Saved data entries
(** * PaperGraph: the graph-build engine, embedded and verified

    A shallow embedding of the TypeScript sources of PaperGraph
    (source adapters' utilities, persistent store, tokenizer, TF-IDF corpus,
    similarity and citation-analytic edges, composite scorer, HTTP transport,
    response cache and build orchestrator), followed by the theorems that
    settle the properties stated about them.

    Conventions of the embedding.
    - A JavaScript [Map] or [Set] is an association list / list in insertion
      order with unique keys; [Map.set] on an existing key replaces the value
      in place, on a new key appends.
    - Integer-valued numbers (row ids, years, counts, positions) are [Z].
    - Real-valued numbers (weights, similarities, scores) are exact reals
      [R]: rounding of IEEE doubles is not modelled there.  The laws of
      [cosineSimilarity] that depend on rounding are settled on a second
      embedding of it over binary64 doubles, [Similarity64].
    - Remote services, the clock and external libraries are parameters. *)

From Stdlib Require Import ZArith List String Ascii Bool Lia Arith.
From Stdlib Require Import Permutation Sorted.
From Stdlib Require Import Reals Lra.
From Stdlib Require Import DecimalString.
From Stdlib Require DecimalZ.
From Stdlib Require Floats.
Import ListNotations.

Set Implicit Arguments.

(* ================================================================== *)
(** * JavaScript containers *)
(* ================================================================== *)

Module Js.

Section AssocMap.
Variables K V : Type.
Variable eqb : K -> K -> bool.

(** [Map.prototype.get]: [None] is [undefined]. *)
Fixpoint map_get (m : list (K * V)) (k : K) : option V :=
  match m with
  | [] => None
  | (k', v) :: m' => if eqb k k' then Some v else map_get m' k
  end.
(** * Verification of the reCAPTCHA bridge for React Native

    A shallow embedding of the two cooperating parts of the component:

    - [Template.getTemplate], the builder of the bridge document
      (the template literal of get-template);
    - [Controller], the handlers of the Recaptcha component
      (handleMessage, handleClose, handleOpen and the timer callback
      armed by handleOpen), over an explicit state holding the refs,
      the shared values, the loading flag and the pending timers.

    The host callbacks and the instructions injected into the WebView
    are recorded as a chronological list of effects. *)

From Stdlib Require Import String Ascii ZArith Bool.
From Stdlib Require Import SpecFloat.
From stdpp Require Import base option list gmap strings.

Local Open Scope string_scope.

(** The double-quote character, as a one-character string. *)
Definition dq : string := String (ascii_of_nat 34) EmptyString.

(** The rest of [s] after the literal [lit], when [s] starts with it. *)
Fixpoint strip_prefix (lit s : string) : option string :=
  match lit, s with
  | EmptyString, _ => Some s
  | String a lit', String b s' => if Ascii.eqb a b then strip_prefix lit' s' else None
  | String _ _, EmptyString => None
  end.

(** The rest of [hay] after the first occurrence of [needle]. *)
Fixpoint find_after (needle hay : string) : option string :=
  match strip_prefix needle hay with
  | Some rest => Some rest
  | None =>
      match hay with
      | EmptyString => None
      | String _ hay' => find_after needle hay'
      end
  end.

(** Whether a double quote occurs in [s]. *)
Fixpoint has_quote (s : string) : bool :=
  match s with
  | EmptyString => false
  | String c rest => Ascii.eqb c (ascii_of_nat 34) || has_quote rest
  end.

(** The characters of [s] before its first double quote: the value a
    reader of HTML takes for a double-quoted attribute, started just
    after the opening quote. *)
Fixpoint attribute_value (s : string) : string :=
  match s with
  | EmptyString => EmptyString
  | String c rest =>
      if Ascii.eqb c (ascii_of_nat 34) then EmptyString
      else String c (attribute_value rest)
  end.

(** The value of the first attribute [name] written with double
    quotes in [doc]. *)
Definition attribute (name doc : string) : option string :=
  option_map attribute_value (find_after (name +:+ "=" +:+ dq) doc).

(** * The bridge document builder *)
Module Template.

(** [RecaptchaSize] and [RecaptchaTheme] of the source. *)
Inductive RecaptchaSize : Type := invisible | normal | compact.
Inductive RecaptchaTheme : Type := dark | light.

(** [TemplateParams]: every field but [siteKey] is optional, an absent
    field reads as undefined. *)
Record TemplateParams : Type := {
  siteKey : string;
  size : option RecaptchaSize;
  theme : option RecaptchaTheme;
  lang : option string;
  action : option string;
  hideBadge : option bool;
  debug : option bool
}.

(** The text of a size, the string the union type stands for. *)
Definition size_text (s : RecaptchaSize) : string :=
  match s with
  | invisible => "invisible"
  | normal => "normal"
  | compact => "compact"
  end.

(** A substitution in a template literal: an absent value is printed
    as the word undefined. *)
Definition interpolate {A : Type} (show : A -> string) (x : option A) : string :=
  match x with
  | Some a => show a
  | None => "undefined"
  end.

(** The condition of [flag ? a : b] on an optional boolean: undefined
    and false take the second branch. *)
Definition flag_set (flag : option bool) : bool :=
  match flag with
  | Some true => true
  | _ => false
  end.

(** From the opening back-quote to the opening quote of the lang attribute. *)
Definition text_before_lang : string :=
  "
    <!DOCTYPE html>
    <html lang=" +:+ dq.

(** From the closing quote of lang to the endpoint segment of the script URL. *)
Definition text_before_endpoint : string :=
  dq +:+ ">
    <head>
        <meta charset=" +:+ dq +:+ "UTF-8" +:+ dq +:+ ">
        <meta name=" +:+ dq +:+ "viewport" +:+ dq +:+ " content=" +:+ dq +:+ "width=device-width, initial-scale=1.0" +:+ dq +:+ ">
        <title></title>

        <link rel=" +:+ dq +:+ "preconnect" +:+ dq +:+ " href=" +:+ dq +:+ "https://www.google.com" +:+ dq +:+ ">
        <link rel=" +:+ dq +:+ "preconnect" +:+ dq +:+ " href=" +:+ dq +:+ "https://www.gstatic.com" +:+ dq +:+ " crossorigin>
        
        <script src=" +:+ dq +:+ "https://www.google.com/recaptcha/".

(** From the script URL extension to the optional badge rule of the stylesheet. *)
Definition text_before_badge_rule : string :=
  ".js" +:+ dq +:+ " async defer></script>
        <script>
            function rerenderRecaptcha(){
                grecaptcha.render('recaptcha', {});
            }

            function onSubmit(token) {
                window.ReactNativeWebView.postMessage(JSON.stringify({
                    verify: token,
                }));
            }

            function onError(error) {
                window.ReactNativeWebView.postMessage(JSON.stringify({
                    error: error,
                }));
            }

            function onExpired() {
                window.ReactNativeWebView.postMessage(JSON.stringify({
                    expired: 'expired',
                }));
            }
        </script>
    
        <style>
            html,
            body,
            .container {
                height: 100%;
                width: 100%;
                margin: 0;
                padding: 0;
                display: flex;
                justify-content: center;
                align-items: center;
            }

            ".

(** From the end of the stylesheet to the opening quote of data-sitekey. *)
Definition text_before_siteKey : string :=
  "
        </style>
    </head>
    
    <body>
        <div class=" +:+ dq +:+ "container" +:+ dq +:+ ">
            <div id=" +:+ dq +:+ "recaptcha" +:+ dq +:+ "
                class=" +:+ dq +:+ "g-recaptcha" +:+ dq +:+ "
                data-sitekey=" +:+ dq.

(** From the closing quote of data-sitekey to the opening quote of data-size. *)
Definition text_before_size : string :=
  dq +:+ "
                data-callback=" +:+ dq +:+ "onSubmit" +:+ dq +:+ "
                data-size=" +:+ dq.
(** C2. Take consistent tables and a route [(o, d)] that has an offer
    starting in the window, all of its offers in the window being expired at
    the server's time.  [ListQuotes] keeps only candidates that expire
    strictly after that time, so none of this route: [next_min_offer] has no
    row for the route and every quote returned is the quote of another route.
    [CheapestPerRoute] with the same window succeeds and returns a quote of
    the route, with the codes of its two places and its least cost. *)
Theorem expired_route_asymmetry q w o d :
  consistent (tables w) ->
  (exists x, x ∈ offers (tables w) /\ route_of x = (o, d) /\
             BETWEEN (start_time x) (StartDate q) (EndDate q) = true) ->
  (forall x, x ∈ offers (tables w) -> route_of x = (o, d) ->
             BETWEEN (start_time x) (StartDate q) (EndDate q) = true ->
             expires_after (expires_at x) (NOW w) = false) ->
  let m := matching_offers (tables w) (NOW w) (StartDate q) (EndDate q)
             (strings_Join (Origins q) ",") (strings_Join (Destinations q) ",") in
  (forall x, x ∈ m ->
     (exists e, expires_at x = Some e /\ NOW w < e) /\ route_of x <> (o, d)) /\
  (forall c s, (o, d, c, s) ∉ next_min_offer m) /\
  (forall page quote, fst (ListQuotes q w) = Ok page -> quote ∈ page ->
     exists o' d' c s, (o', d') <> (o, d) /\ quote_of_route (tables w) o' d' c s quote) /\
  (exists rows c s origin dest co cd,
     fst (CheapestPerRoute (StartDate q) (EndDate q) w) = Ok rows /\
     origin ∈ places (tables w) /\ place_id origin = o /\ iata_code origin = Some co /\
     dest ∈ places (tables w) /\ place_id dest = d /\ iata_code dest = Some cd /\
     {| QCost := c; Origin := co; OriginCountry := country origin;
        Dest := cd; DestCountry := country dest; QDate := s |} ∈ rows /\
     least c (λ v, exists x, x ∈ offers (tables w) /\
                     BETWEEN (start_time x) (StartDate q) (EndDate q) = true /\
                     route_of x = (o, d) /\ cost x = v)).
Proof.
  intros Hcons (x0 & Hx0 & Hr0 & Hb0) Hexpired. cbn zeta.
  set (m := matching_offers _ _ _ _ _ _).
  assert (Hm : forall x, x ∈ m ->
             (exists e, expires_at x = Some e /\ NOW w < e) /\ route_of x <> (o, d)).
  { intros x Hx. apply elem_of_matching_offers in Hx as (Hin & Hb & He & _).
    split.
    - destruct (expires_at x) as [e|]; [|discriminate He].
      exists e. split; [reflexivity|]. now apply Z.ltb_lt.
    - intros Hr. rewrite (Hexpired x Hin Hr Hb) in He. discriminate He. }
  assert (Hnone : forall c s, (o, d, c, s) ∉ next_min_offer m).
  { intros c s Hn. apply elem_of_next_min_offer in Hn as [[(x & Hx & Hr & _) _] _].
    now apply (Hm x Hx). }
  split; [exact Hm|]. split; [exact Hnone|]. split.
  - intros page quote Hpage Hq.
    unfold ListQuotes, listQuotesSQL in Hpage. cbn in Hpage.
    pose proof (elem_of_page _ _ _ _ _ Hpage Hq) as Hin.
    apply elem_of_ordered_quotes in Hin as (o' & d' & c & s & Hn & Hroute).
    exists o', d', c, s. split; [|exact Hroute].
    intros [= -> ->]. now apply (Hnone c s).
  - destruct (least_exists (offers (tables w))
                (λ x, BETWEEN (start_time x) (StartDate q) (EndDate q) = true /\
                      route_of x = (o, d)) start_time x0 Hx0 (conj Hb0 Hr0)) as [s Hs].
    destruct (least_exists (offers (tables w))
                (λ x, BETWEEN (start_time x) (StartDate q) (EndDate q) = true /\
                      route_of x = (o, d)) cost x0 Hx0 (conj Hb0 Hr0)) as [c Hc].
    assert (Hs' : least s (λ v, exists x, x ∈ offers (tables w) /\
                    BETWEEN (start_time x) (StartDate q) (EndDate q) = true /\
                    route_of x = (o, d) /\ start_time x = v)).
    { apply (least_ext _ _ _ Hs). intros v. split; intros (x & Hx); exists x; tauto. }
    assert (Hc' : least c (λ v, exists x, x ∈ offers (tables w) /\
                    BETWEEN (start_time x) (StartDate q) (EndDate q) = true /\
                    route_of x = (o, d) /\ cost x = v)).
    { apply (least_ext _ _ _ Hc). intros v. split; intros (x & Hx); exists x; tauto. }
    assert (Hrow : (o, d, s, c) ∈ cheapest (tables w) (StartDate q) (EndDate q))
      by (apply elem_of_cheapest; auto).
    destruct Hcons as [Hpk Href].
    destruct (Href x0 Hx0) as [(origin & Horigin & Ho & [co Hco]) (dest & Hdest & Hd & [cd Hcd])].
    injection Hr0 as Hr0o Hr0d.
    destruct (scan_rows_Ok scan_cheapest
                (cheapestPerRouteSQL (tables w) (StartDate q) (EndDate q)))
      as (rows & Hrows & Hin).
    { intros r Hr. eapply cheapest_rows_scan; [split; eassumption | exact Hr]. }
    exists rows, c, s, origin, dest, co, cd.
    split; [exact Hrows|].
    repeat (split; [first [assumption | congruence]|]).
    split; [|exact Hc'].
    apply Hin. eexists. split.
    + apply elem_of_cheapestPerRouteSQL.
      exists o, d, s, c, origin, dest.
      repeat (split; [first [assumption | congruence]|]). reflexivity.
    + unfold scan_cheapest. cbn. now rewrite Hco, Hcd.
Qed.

## Your objective
The line with "apply Hin. eexists. split." through the last line of the entries above: output exactly those lines and nothing else.

## Solution to this task
    apply Hin. eexists. split.
    + apply elem_of_cheapestPerRouteSQL.
      exists o, d, s, c, origin, dest.
      repeat (split; [first [assumption | congruence]|]). reflexivity.
    + unfold scan_cheapest. cbn. now rewrite Hco, Hcd.
Qed.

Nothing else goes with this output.